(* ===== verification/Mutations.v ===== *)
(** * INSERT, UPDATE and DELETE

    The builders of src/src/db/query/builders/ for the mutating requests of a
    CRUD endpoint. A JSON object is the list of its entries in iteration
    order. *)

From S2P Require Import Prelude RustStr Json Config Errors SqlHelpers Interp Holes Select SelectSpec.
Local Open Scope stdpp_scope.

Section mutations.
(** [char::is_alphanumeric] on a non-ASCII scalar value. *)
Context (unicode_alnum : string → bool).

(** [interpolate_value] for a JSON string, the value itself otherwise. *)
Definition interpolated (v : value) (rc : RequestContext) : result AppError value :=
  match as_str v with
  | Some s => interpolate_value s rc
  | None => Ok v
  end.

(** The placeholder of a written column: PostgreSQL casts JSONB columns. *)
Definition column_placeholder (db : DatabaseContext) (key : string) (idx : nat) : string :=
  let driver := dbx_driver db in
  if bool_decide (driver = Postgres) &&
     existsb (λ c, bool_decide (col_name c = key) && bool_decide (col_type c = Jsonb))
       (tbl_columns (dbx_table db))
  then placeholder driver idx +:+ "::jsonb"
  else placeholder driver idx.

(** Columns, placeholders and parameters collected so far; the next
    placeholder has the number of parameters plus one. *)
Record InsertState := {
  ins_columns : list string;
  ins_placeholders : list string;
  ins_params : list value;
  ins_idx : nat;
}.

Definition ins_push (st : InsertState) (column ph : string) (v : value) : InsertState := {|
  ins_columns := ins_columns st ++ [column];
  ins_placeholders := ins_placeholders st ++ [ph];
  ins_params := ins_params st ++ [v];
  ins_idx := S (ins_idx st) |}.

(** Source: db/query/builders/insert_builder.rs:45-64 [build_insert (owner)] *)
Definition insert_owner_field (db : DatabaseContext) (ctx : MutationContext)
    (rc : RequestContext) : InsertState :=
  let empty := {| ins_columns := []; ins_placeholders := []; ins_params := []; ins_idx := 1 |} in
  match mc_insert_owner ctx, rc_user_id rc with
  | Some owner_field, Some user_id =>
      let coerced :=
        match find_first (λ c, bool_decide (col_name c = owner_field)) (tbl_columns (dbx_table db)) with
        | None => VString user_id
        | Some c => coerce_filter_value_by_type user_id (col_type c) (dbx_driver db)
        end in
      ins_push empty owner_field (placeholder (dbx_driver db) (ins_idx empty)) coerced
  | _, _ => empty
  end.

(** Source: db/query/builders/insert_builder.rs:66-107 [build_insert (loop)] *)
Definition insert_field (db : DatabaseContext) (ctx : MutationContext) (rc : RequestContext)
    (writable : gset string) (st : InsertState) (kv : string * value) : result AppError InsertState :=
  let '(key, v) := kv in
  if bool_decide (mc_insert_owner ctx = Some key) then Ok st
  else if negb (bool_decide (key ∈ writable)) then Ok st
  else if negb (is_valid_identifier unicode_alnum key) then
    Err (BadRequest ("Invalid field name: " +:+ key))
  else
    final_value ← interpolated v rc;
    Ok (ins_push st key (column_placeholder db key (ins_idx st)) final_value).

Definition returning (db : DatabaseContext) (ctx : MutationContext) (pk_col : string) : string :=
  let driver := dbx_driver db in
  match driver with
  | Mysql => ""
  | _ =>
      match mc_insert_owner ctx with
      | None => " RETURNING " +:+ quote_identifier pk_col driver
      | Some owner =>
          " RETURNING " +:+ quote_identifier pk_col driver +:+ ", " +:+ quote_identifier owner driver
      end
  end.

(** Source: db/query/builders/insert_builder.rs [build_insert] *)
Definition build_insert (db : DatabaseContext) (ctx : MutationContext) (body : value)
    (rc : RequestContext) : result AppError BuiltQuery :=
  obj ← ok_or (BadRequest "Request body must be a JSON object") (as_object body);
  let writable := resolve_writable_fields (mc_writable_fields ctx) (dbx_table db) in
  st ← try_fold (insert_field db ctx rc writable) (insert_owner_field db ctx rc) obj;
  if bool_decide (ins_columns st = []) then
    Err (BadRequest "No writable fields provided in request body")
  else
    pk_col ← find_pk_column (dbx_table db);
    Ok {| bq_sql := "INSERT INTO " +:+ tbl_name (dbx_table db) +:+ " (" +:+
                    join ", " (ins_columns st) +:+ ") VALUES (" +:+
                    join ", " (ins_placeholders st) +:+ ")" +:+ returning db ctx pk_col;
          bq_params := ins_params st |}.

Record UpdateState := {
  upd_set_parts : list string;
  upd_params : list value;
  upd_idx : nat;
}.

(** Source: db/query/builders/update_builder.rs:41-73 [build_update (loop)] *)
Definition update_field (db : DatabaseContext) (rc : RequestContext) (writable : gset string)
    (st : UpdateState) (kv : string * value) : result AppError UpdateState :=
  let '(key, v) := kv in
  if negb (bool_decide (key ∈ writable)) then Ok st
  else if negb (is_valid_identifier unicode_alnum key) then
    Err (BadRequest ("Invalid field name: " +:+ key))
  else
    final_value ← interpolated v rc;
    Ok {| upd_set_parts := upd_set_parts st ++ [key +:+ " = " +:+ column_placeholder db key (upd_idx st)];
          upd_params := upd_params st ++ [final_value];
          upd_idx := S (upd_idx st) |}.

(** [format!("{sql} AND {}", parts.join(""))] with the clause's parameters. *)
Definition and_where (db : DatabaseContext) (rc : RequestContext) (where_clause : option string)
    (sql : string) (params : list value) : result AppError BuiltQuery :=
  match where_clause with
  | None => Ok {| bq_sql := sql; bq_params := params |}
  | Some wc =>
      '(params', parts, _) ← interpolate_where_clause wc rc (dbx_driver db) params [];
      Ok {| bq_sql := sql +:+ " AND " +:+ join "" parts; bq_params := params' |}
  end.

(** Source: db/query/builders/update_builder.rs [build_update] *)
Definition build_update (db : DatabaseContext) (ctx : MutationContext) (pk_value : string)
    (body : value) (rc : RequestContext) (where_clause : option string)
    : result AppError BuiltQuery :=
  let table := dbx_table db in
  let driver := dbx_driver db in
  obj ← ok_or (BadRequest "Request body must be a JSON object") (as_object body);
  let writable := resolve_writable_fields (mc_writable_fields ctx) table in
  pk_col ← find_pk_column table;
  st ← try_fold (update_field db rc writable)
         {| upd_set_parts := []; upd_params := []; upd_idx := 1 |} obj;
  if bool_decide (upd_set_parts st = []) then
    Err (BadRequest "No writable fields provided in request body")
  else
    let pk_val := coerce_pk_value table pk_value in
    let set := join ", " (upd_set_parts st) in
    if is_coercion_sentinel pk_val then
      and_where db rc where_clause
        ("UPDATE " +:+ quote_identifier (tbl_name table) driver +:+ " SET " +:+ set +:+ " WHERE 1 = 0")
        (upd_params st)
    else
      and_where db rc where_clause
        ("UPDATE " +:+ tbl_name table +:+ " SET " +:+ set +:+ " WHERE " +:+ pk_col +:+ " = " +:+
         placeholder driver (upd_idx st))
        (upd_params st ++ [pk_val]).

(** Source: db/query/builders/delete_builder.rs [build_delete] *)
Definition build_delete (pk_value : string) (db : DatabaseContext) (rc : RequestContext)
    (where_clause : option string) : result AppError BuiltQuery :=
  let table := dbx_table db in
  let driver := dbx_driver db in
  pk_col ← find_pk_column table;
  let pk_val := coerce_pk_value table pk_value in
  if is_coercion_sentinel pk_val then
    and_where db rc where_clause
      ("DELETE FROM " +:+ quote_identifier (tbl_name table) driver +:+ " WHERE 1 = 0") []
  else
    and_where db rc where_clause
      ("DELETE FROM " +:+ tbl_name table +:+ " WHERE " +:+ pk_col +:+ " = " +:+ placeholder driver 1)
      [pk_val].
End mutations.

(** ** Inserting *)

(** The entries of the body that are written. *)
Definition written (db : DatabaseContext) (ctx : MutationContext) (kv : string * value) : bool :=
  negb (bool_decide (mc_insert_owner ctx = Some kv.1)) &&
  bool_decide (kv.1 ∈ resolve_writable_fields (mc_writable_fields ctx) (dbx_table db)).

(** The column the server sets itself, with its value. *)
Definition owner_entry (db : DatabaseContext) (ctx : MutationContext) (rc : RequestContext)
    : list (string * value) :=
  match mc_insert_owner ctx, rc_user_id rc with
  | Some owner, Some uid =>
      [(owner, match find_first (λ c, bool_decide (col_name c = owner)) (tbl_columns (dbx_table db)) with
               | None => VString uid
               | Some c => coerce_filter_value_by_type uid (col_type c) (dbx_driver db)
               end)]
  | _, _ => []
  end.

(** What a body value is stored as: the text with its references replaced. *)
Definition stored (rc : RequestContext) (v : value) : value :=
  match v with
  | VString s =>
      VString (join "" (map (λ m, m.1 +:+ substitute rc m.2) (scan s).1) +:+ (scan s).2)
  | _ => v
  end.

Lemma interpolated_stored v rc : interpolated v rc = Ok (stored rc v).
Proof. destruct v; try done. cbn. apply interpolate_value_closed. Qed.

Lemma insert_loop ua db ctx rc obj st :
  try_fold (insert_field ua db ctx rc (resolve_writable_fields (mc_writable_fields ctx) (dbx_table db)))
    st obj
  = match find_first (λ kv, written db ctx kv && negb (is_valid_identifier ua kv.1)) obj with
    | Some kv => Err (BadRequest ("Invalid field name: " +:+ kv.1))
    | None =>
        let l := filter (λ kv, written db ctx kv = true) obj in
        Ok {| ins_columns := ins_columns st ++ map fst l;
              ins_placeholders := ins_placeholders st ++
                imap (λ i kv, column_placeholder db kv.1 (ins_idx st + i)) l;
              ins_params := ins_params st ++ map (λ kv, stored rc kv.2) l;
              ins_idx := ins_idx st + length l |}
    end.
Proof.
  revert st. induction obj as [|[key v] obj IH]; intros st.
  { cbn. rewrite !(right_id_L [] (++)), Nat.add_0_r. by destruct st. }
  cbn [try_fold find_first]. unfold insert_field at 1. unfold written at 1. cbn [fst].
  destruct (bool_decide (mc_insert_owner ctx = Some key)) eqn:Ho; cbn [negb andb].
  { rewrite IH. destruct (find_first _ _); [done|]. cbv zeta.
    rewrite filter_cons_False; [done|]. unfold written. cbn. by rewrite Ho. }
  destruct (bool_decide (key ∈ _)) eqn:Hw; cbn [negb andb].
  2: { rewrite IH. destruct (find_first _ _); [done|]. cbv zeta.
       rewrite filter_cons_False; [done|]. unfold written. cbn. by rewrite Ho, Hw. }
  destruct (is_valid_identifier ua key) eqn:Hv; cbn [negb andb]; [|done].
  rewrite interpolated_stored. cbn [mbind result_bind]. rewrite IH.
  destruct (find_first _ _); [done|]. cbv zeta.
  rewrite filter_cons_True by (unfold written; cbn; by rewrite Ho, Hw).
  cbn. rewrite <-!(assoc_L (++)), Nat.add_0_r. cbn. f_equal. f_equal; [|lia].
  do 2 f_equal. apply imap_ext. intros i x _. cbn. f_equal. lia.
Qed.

[TASK STATEMENT] Please transcribe only the lines in the records above running from the line that has "ins_idx := S" through the line that has "match find_first (λ c, bool_decide (col_name c = owner_field))", both included, exactly as they appear.

[YOUR RESPONSE]
  ins_idx := S (ins_idx st) |}.

(** Source: db/query/builders/insert_builder.rs:45-64 [build_insert (owner)] *)
Definition insert_owner_field (db : DatabaseContext) (ctx : MutationContext)
    (rc : RequestContext) : InsertState :=
  let empty := {| ins_columns := []; ins_placeholders := []; ins_params := []; ins_idx := 1 |} in
  match mc_insert_owner ctx, rc_user_id rc with
  | Some owner_field, Some user_id =>
      let coerced :=
        match find_first (λ c, bool_decide (col_name c = owner_field)) (tbl_columns (dbx_table db)) with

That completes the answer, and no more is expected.